[Data records Boundary: Start]
Lemma process_run todo next s :
  result (process todo next s)
  = Ret (next ++ map (fun f => fst (read_item f))
                   (List.filter (fun f => negb (too_large f)) todo))
  /\ state_after (process todo next s) = s
  /\ notices (events (process todo next s))
     = map too_large_notice (List.filter too_large todo).
Proof.
  revert next s. induction todo as [|f rest IH]; intros next s.
  - cbn [process List.filter map]. rewrite app_nil_r. repeat split; reflexivity.
  - cbn [process List.filter].
    change (maxBytes <? file_size f)%N with (too_large f).
    destruct (too_large f); cbn [negb].
    + rewrite result_bind, state_after_bind, events_bind, notices_app.
      change (result (alert (too_large_notice f) s)) with (Ret (A := unit) tt).
      change (state_after (alert (too_large_notice f) s)) with s.
      destruct (IH next s) as (Hr & Hs & He). rewrite Hr, Hs, He.
      repeat split; reflexivity.
    + cbn [map]. destruct (read_item f) as [item warned]. cbn [fst].
      rewrite result_bind, state_after_bind, events_bind, notices_app.
      rewrite when_emit_run.
      cbn [result state_after events fst snd].
      destruct (IH (next ++ [item]) s) as (Hr & Hs & He). rewrite Hr, Hs, He.
      rewrite <- app_assoc. repeat split; try reflexivity.
      destruct warned; reflexivity.
Qed.



(** ** An empty answer *)

Lemma state_after_try_catch {A} (m : M A) handler s :
  state_after (try_catch m handler s)
  = match result (m s) with
    | Ret _ => state_after (m s)
    | Throw e => state_after (handler e (state_after (m s)))
    end.
Proof.
  unfold try_catch, result, state_after.
  destruct (m s) as [[[a|e] s'] evs]; cbn [fst snd]; [reflexivity|].
  destruct (handler e s') as [[r s''] evs']. reflexivity.
Qed.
[Data records Boundary: End]
**Task description**
Within the listing above, locate the line containing "- cbn [process List.filter]." and the line containing "change (state_after (alert". Reproduce those two lines and all lines between them exactly, with nothing added.

**Answer space**
  - cbn [process List.filter].
    change (maxBytes <? file_size f)%N with (too_large f).
    destruct (too_large f); cbn [negb].
    + rewrite result_bind, state_after_bind, events_bind, notices_app.
      change (result (alert (too_large_notice f) s)) with (Ret (A := unit) tt).
      change (state_after (alert (too_large_notice f) s)) with s.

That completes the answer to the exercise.